JAKARTA, KOMPAS.com - Masyarakat sipil dari berbagai organisasi menolak dimasukannya pasal tentang pidana narkotika dalam Rancangan Kitab Undang-Undang Hukum Pidana (R-KUHP).
Menurut mereka, pasal tersebut memberikan ketidakpastian hukum bagi pengguna narkotika.
"Kami menolak pidana narkotika diatur dalam R-KUHP," ujar Koordinator Nasional Perhimpunan Bantuan Hukum Indonesia (PBHI) Totok Yulianto di Kantor LBH Masyarakat, Jakarta, Jumat (19/1/2018).
Menurut Totok, pasal yang saat dimasukan dalam R-KUHP mengatur bahwa pemakai narkotika tidak cuma harus direhabilitasi.
Pasal tersebut juga mengatur bahwa pengguna dapat dikenai sanksi pidana.
Totok menilai hal itu merupakan kemunduran dalam pemberantasan narkotika di Indonesia.
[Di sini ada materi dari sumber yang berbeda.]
(** What a philosopher in [testP] has seen. *)
Definition saw (l : list Z) (value : Z) (p : philosopher_at) : Prop :=
  match p with
  | Test_right t => ¬ eats l ((number_of 5 t value + 4) mod 5)
  | Set_eating t => ¬ eats l ((number_of 5 t value + 4) mod 5) ∧ ¬ eats l ((number_of 5 t value + 1) mod 5)
  | _ => True
  end.

Record table_ok (d : dinner) : Prop := {
  tk_five : length (at_table d) = 5%nat;
  tk_len : length (states (the_table d)) = 5%nat;
  tk_mutex : 0 ≤ mutex (the_table d) ∧ mutex (the_table d) + total has_mutex (at_table d) = 1;
  tk_peace : peaceful (states (the_table d));
  tk_saw k p : at_table d !! k = Some p → saw (states (the_table d)) (Z.of_nat k) p;
}.

Lemma number_range t value : 0 ≤ value < 5 → 0 ≤ number_of 5 t value < 5.
Proof.
  intros Hv. destruct t; cbn [number_of]; [done|rewrite Z.rem_mod_nonneg by lia..]; apply Z.mod_pos_bound; lia.
Qed.

Lemma eats_put l i v j : length l = 5%nat → 0 ≤ i < 5 → eats (aput l i v) j → (j = i ∧ v = EATING) ∨ eats l j.
Proof.
  unfold eats. intros Hl Hi Hj. destruct (decide (j = i)) as [->|Hne].
  - rewrite aget_aput_eq in Hj by lia. injection Hj as ->. by left.
  - rewrite aget_aput_ne in Hj by lia. by right.
Qed.

(** Who stops eating disturbs nobody. *)
Lemma peaceful_other l i v : length l = 5%nat → 0 ≤ i < 5 → v ≠ EATING → peaceful l → peaceful (aput l i v).
Proof.
  intros Hl Hi Hv Hp j Hj E1 E2. apply eats_put in E1 as [[_ ?]|E1], E2 as [[_ ?]|E2]; try done. by apply (Hp j).
Qed.

Lemma peaceful_eating l i :
  length l = 5%nat → 0 ≤ i < 5 → ¬ eats l ((i + 4) mod 5) → ¬ eats l ((i + 1) mod 5) → peaceful l → peaceful (aput l i EATING).
Proof.
  intros Hl Hi H4 H1 Hp j Hj E1 E2. apply eats_put in E1 as [[-> _]|E1], E2 as [[E2 _]|E2]; try done.
  - clear -Hi E2. Z.to_euclidean_division_equations. lia.
  - apply H4. replace ((i + 4) mod 5) with j; [done|]. clear -Hj Hi E2. Z.to_euclidean_division_equations. lia.
  - by apply (Hp j).
Qed.

Lemma outside_saw l v p : has_mutex p = 0%nat → saw l v p.
Proof. by destruct p. Qed.

(** A statement of [k]: what it must keep. *)
Lemma table_step k p p' d tb' :
  table_ok d → at_table d !! k = Some p →
  states tb' = states (the_table d) ∨ has_mutex p = 1%nat →
  length (states tb') = 5%nat → 0 ≤ mutex tb' →
  mutex tb' + Z.of_nat (has_mutex p') = mutex (the_table d) + Z.of_nat (has_mutex p) →
  peaceful (states tb') → saw (states tb') (Z.of_nat k) p' →
  table_ok (mkDinner (<[k := p']> (at_table d)) tb').
Proof.
  intros [H5 Hl Hm Hp Hs] Hk Hst Hl' H0 Hm' Hp' Hs'. split; cbn; [by rewrite length_insert|done| |done|].
  - rewrite (sum_insert_total has_mutex _ _ _ _ Hk). lia.
  - intros j q Hj. destruct (decide (j = k)) as [->|Hne].
    + rewrite list_lookup_insert_eq in Hj by (by eapply lookup_lt_Some). by injection Hj as <-.
    + rewrite list_lookup_insert_ne in Hj by done. destruct Hst as [->|H1]; [by apply Hs|].
      apply outside_saw. pose proof (sum_two has_mutex _ j k p q Hk Hj Hne). lia.
Qed.

(** With the mutex it is taken. *)
Lemma holder_mutex k p d : table_ok d → at_table d !! k = Some p → has_mutex p = 1%nat → mutex (the_table d) = 0.
Proof. intros [H5 Hl Hm Hp Hs] Hk H1. pose proof (sum_ge has_mutex _ _ _ Hk). lia. Qed.

Lemma rem_5 v : 0 ≤ v → Z.rem v 5 = v mod 5 ∧ 0 ≤ v mod 5 < 5.
Proof. intros Hv. split; [apply Z.rem_mod_nonneg; lia|apply Z.mod_pos_bound; lia]. Qed.

Lemma after_test_mutex t : has_mutex (after_test t) = 1%nat ∧ ∀ l v, saw l v (after_test t).
Proof. by destruct t. Qed.

Lemma lockMutex_spec tb tb' : lockMutex tb = Some tb' → 0 < mutex tb ∧ tb' = set_mutex 0 tb.
Proof. unfold lockMutex. case_match eqn:E; [|done]. apply Z.ltb_lt in E. intros [= <-]. done. Qed.

(** [signal] and [wait] only change semaphores. *)
Lemma signal_spec s tb : states (signal s tb) = states tb ∧ mutex (signal s tb) = mutex tb.
Proof. unfold signal. by case_match. Qed.

Lemma wait_spec s tb tb' : wait s tb = Some tb' → states tb' = states tb ∧ mutex tb' = mutex tb.
Proof. unfold wait. repeat case_match; intros [= <-]; done. Qed.

Lemma philospher_ok sem_of k p p' d tb' :
  table_ok d → at_table d !! k = Some p → philospher 5 sem_of (Z.of_nat k) p (the_table d) = Some (p', tb') →
  table_ok (mkDinner (<[k := p']> (at_table d)) tb').
Proof.
  intros Hok Hk Hp. pose proof Hok as [H5 Hl Hm Hpc Hs]. pose proof (lookup_lt_Some _ _ _ Hk) as Hlt.
  assert (Hv : 0 ≤ Z.of_nat k < 5) by lia. pose proof (Hs k p Hk) as Hsaw.
  assert (Hn : ∀ t, 0 ≤ number_of 5 t (Z.of_nat k) < 5) by (intros t; by apply number_range).
  assert (Hquiet : states tb' = states (the_table d) → 0 ≤ mutex tb' →
    mutex tb' + Z.of_nat (has_mutex p') = mutex (the_table d) + Z.of_nat (has_mutex p) →
    saw (states (the_table d)) (Z.of_nat k) p' → table_ok (mkDinner (<[k := p']> (at_table d)) tb')).
  { intros Es E0 Em Ew. apply (table_step k p p' d tb' Hok Hk); rewrite ?Es; auto. }
  assert (Hput : ∀ i v, has_mutex p = 1%nat → has_mutex p' = 1%nat → 0 ≤ i < 5 → tb' = set_states (aput (states (the_table d)) i v) (the_table d) →
    peaceful (aput (states (the_table d)) i v) → (∀ l v, saw l v p') → table_ok (mkDinner (<[k := p']> (at_table d)) tb')).
  { intros i v M1 M2 Hi -> Hpe Hsw. apply (table_step k p p' d _ Hok Hk); cbn; auto; try lia. by rewrite length_aput. }
  destruct p; cbn in Hp.
  - injection Hp as <- <-. apply Hquiet; done || lia.
  - destruct (lockMutex (the_table d)) as [tb|] eqn:E; [|done]. injection Hp as <- <-. apply lockMutex_spec in E as [E ->].
    apply Hquiet; cbn in *; done || lia.
  - rewrite aset_some in Hp by lia. injection Hp as <- <-. eapply (Hput (Z.of_nat k) HUNGRY); try done. by apply peaceful_other.
  - destruct (aget (states (the_table d)) (number_of 5 t (Z.of_nat k))) as [x|]; [|done]. injection Hp as <- <-.
    destruct (after_test_mutex t) as [A1 A2]. apply Hquiet; [done|lia| |]; destruct (x =? HUNGRY); cbn; auto; lia.
  - destruct (rem_5 (number_of 5 t (Z.of_nat k) + 4) ltac:(specialize (Hn t); lia)) as [E4 _]. rewrite E4 in Hp.
    destruct (aget (states (the_table d)) _) as [x|] eqn:Ex; [|done]. injection Hp as <- <-.
    destruct (after_test_mutex t) as [A1 A2]. apply Hquiet; [done|lia| |]; destruct (Z.eqb_spec x EATING) as [->|Hx]; cbn; auto; try lia.
    unfold eats. rewrite Ex. congruence.
  - destruct (rem_5 (number_of 5 t (Z.of_nat k) + 1) ltac:(specialize (Hn t); lia)) as [E1 _]. rewrite E1 in Hp.
    destruct (aget (states (the_table d)) _) as [x|] eqn:Ex; [|done]. injection Hp as <- <-.
    destruct (after_test_mutex t) as [A1 A2]. apply Hquiet; [done|lia| |]; destruct (Z.eqb_spec x EATING) as [->|Hx]; cbn; auto; try lia.
    cbn in Hsaw. split; [done|]. unfold eats. rewrite Ex. congruence.
  - rewrite aset_some in Hp by (specialize (Hn t); lia). injection Hp as <- <-. destruct Hsaw as [S4 S1].
    eapply (Hput (number_of 5 t (Z.of_nat k)) EATING); try done. by apply peaceful_eating.
  - injection Hp as <- <-. apply Hquiet; done || (cbn; lia).
  - injection Hp as <- <-. destruct (signal_spec (sem_of (number_of 5 t (Z.of_nat k))) (the_table d)) as [S1 S2].
    destruct (after_test_mutex t) as [A1 A2]. apply Hquiet; [done|lia|rewrite A1, S2; cbn; lia|auto].
  - injection Hp as <- <-. pose proof (holder_mutex _ _ _ Hok Hk eq_refl) as H0. apply Hquiet; cbn; done || lia.
  - injection Hp as <- <-. apply Hquiet; done || lia.
  - destruct (wait (sem_of (Z.of_nat k)) (the_table d)) as [tb|] eqn:E; [|done]. injection Hp as <- <-. apply wait_spec in E as [E1 E2].
    apply Hquiet; rewrite ?E2; cbn; done || lia.
  - injection Hp as <- <-. apply Hquiet; done || lia.
  - destruct (lockMutex (the_table d)) as [tb|] eqn:E; [|done]. injection Hp as <- <-. apply lockMutex_spec in E as [E ->].
    apply Hquiet; cbn in *; done || lia.
  - rewrite aset_some in Hp by lia. injection Hp as <- <-. eapply (Hput (Z.of_nat k) THINKING); try done. by apply peaceful_other.
  - injection Hp as <- <-. pose proof (holder_mutex _ _ _ Hok Hk eq_refl) as H0. apply Hquiet; cbn; done || lia.
Qed.

Lemma run_ok sem_of k d d' : table_ok d → run 5 sem_of k d = Some d' → table_ok d'.
Proof.
  intros Hok. unfold run. destruct (at_table d !! k) as [p|] eqn:Hk; [|done]. cbn.
  destruct (philospher 5 sem_of (Z.of_nat k) p (the_table d)) as [[p' tb']|] eqn:Hp; [|done]. cbn. intros [= <-].
  by eapply philospher_ok.
Qed.

Lemma start_ok st sm : length st = 5%nat → Forall (λ x, x ≠ EATING) st → table_ok (start 5 st sm).
Proof.
  intros Hl Hst. split; [done|done|done| |].
  - intros i Hi He. unfold eats in He. cbn in He. rewrite aget_nat in He by lia.
    pose proof (Forall_lookup_1 _ _ _ _ Hst He) as Hn. done.
  - intros k p Hk. apply lookup_replicate in Hk as [-> _]. done.
Qed.

Lemma served_ok sem_of st sm d : length st = 5%nat → Forall (λ x, x ≠ EATING) st → served 5 sem_of st sm d → table_ok d.
Proof. intros Hl Hst Hd. induction Hd; [by apply start_ok|by eapply run_ok]. Qed.

(** With the mutex nobody is stuck: all indices are in the array. *)
Lemma holder_runs sem_of k p d :
  table_ok d → at_table d !! k = Some p → has_mutex p = 1%nat → is_Some (run 5 sem_of k d).
Proof.
  intros [H5 Hl Hm Hpc Hs] Hk H1. pose proof (lookup_lt_Some _ _ _ Hk). unfold run. rewrite Hk. cbn.
  assert (Hn : ∀ t, 0 ≤ number_of 5 t (Z.of_nat k) < 5) by (intros t; apply number_range; lia).
  destruct p; cbn in H1 |- *; try done; try (rewrite aset_some by (specialize (Hn t); lia); done); try (rewrite aset_some by lia; done).
  - destruct (aget_some (states (the_table d)) (number_of 5 t (Z.of_nat k))) as [x ->]; [specialize (Hn t); lia|done].
  - destruct (rem_5 (number_of 5 t (Z.of_nat k) + 4) ltac:(specialize (Hn t); lia)) as [-> Hr].
    destruct (aget_some (states (the_table d)) ((number_of 5 t (Z.of_nat k) + 4) mod 5)) as [x ->]; [lia|done].
  - destruct (rem_5 (number_of 5 t (Z.of_nat k) + 1) ltac:(specialize (Hn t); lia)) as [-> Hr].
    destruct (aget_some (states (the_table d)) ((number_of 5 t (Z.of_nat k) + 1) mod 5)) as [x ->]; [lia|done].
Qed.

(** ** Where the semaphores are *)

(** [arg->sems] is an array of pointers read as an array of [int]: philosopher [2 k] waits on the
    low half of the pointer to the [k]th number, philosopher [2 k + 1] on its high half. *)
Lemma sems_are_pointers `{K : Kernel} arg sems k p s :
  load64 (e_mem s) (arg + 8) = sems → load64 (e_mem s) (sems + 8 * k) = p → 0 ≤ p < 2 ^ 31 →
  (int32 (load32 (e_mem s) (arg + 24)) = 2 * k → sem_of arg s = Done p s) ∧
  (int32 (load32 (e_mem s) (arg + 24)) = 2 * k + 1 → sem_of arg s = Done 0 s).
Proof.
  intros Hs Hp Hr. unfold load64 in Hp.
  assert (Hb : ∀ a, 0 ≤ load32 (e_mem s) a < 2 ^ 32).
  { intros a. unfold load32. pose proof (load8_range (e_mem s) a). pose proof (load8_range (e_mem s) (a + 1)).
    pose proof (load8_range (e_mem s) (a + 2)). pose proof (load8_range (e_mem s) (a + 3)). lia. }
  pose proof (Hb (sems + 8 * k)). pose proof (Hb (sems + 8 * k + 4)).
  unfold sem_of. rewrite !load_ptr_bind, Hs. rewrite (bind_done _ _ s (int32 (load32 (e_mem s) (arg + 24))) s) by done.
  split; intros ->; unfold load_int, asks; cbn [umem Env_sys]; f_equal.
  - replace (sems + 4 * (2 * k)) with (sems + 8 * k) by lia.
    rewrite wrap_s_id; [lia|lia|]. lia.
  - replace (sems + 4 * (2 * k + 1)) with (sems + 8 * k + 4) by lia.
    assert (load32 (e_mem s) (sems + 8 * k + 4) = 0) as -> by lia. done.
Qed.

(** So two neighbours can both be past [wait], one of them without its forks: the numbers
    of 0 and 4 are no semaphores. *)
Lemma neighbours_past_wait :
  let numbers v := if v mod 2 =? 0 then 4194304 else 0 in
  ∃ d, run_all 5 numbers (replicate 11 0 ++ replicate 8 4)%nat (start 5 (replicate 5 0) {[0 := 0]}) = Some d ∧
    at_table d !! 0%nat = Some Wait ∧ at_table d !! 4%nat = Some Wait ∧ states (the_table d) = [2; 0; 0; 0; 1] ∧
    ∃ d', run_all 5 numbers [0; 4]%nat d = Some d' ∧ at_table d' !! 0%nat = Some Sleep_put ∧ at_table d' !! 4%nat = Some Sleep_put.
Proof.
  eexists. split; [vm_compute; reflexivity|]. split; [done|]. split; [done|]. split; [done|].
  eexists. split; [vm_compute; reflexivity|]. done.
Qed.

(** With another number of philosophers the left neighbour is not the one that is looked
    at: of four, 0 and 1 both eat. *)
Lemma four_philosophers :
  ∃ d, run_all 4 (λ v, v) (replicate 10 0 ++ replicate 7 1)%nat (start 4 (replicate 4 0) {[0 := 0; 1 := 0; 2 := 0; 3 := 0]}) = Some d ∧
    states (the_table d) = [2; 2; 0; 0].
Proof. eexists. split; [vm_compute; reflexivity|]. done. Qed.

(** ** The theorem *)

(** C20: Under every interleaving of the statements of the five philosophers, whatever
    numbers their semaphores have, no two neighbours are marked as eating (in [testP] the
    three tests and the assignment act as one), if no entry of the uninitialised array
    marks one at the start; at most one philosopher has the mutex, and it can always go on. *)
Theorem philosophers_neighbours sem_of st sm d :
  length st = 5%nat → Forall (λ x, x ≠ EATING) st → served 5 sem_of st sm d →
  (∀ i, 0 ≤ i < 5 → aget (states (the_table d)) i = Some EATING → aget (states (the_table d)) ((i + 1) mod 5) ≠ Some EATING) ∧
  (sum_list_with has_mutex (at_table d) ≤ 1)%nat ∧
  ∀ k p, at_table d !! k = Some p → has_mutex p = 1%nat → is_Some (run 5 sem_of k d).
Proof.
  intros Hl Hst Hd. pose proof (served_ok _ _ _ _ Hl Hst Hd) as Hok. split; [apply Hok|].
  split; [destruct Hok; lia|]. intros k p. by apply holder_runs.
Qed.

(** Philosopher 0 eats, philosopher 2 is about to. *)
Definition demo_dinner : dinner :=
  default (start 5 [] ∅) (run_all 5 (λ v, v) (replicate 11 0 ++ replicate 6 2)%nat (start 5 (replicate 5 0) {[0 := 0; 1 := 0; 2 := 0; 3 := 0; 4 := 0]})).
Sebab, yang seharusnya menjadi subjek penegakan hukum adalah pengedar dan bandar-bandar narkotika.
Sedangkan, pemakai adalah korban yang seharusnya mendapatkan rehabilitasi.
Apalagi, dalam mengatasi permasalahan narkotika, pemerintah wajib memberikan akses kesehatan bagi para pemakai dan pecandu narkotika.
"Kami minta DPR tidak memasukan pidana narkotika dalam R-KUHP. Harus jadi evaluasi, bahwa tidak perlu memasukan aturan khusus soal narkotika, karena itu bisa diatur dalam undang-undang sendiri," kata Totok.